Proteome-Wide Analysis using SOMAscan Identifies and Validates Chitinase-3-Like Protein 1 as a Risk and Disease Marker of Delirium Among Older Adults Undergoing Major Elective Surgery.

2021 
BACKGROUND Delirium (an acute change in cognition) is a common, morbid, and costly syndrome seen primarily in aging adults. Despite increasing knowledge of its epidemiology, delirium remains a clinical diagnosis with no established biomarkers to guide diagnosis or management. Advances in proteomics now provide opportunities to identify novel markers of risk and disease progression for postoperative delirium and its associated long-term consequences (e.g., long term cognitive decline and Alzheimer's disease [AD]).

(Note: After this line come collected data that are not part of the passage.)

(* ===== verification/Submission.v ===== *)
(** * Where a submitted request is

    The composed program again, from the side of POST /request: when [Submit]
    answers a job id, the job is in PostgreSQL with its request, and in the
    queue of its user in Redis. *)

From S2P Require Import Prelude GoErr Redis Env Postgres System Wiring WiringThms WiringDemo.
From S2P Require Import Http HttpThms Transport Server.
From S2P Require Scheduler Admission Job JobThms Idempotency Inference InferenceThms User.
From S2P Require InferenceServer Auth TransportThms.
From stdpp Require Import base gmap list strings.
From Stdlib Require Import ZArith Lia Ascii.

Section submission.
Context {R D E P : Type} `{!Redis R, !RedisDoc R, !Postgres D, !PostgresDoc D, !Process E}.
Context {gofmt : GoFmt} {luafloat : Admission.LuaFloat} {modules : Modules}.
#[local] Abbreviation W := (world R D E P).
Implicit Types w : W.

(** The job [id] of the user [u] is stored with its request. *)
Definition stored (id u : string) (q : request_row) (d : pgdata) : Prop :=
  (exists row, pg_jobs d !! id = Some row /\ j_user row = u) /\ pg_requests d !! id = Some q.

(** The others delete no job and no request. *)
Definition durable (f : action R D P) : Prop := forall r d p id u q,
  stored id u q (pg_view d) ->
  let '(_, d', _) := f (r, d, p) in stored id u q (pg_view d').

Definition orderly w : Prop := Forall durable (app_next w).
Definition lasting id u q w : Prop := stored id u q (dview (app_sys w)) /\ orderly w.

(** ** What every program keeps *)

#[local] Instance orderly_interfere : Preserves orderly (interfere : M W unit).
Proof.
  intros w Hw. unfold interfere, modify_world, orderly in *. cbn [snd].
  destruct (app_next w) as [|f rest] eqn:En; [by rewrite En|].
  destruct (f _) as [[r d] p]. cbn. by apply Forall_cons in Hw as [_ Hw].
Qed.

#[local] Instance lasting_interfere id u q : Preserves (lasting id u q) (interfere : M W unit).
Proof.
  intros w [Hs Hw]. split; [|by apply orderly_interfere].
  unfold interfere, modify_world, orderly in *. cbn [snd].
  destruct (app_next w) as [|f rest]; [done|]. apply Forall_cons in Hw as [Hf _].
  specialize (Hf (sys_redis (app_sys w)) (pw_db (sys_pg (app_sys w))) (app_peers w) id u q Hs).
  by destruct (f _) as [[r d] p].
Qed.

#[local] Instance orderly_sys {A} (m : M (system R D) A) : Preserves orderly (on_sys m : M W A).
Proof. intros w Hw. unfold on_sys. by destruct (m (app_sys w)). Qed.

#[local] Instance orderly_proc {A} (m : M E A) : Preserves orderly (on_proc m : M W A).
Proof. intros w Hw. unfold on_proc. by destruct (m (app_proc w)). Qed.

#[local] Instance lasting_proc id u q {A} (m : M E A) :
  Preserves (lasting id u q) (on_proc m : M W A).
Proof. intros w Hw. unfold on_proc. by destruct (m (app_proc w)). Qed.

(** A request to Redis leaves the tables alone. *)
Lemma sys_script_pg {A} (s : script A) (x : system R D) : sys_pg (sys_script s x).2 = sys_pg x.
Proof.
  unfold sys_script. destruct (run_script s (sys_redis x)) as [a r].
  by destruct (sys_rfaults x) as [|[]].
Qed.

#[local] Instance orderly_redis {A} (s : script A) :
  Preserves orderly (rc_run s : M W (res goerr A)).
Proof. cbn [rc_run app_redis]. apply _. Qed.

METHODS In a nested matched case-control study (18 delirium/no-delirium pairs) within the Successful Aging after Elective Surgery study (N=556), we evaluated the association of 1,305 plasma proteins preoperatively [PREOP] and on postoperative day 2 [POD2]) with delirium using SOMAscan. Generalized linear models were applied to ELISA validation data of one protein across the full cohort. Multi-protein modeling included delirium biomarkers identified in prior work (C-reactive protein, interleukin-6 [IL6]). RESULTS We identified chitinase-3-like-protein-1 (CHI3L1/YKL-40) as the sole delirium-associated protein in both a PREOP and a POD2 predictor model, a finding confirmed by ELISA. Multi-protein modeling found high PREOP CHI3L1/YKL-40 and POD2 IL6 increased the risk of delirium (relative risk [95% confidence interval] Quartile [Q]4 vs. Q1: 2.4[1.2-5.0] and 2.1[1.1-4.1], respectively). CONCLUSIONS Our identification of CHI3L1/YKL-40 in postoperative delirium parallels reports of CHI3L1/YKL-40 and its association with aging, mortality, and age-related conditions including AD onset and progression. This highlights the type 2 innate immune response, involving CHI3L1/YKL-40, as an underlying mechanism of postoperative delirium, a common, morbid, and costly syndrome that threatens the independence of older adults.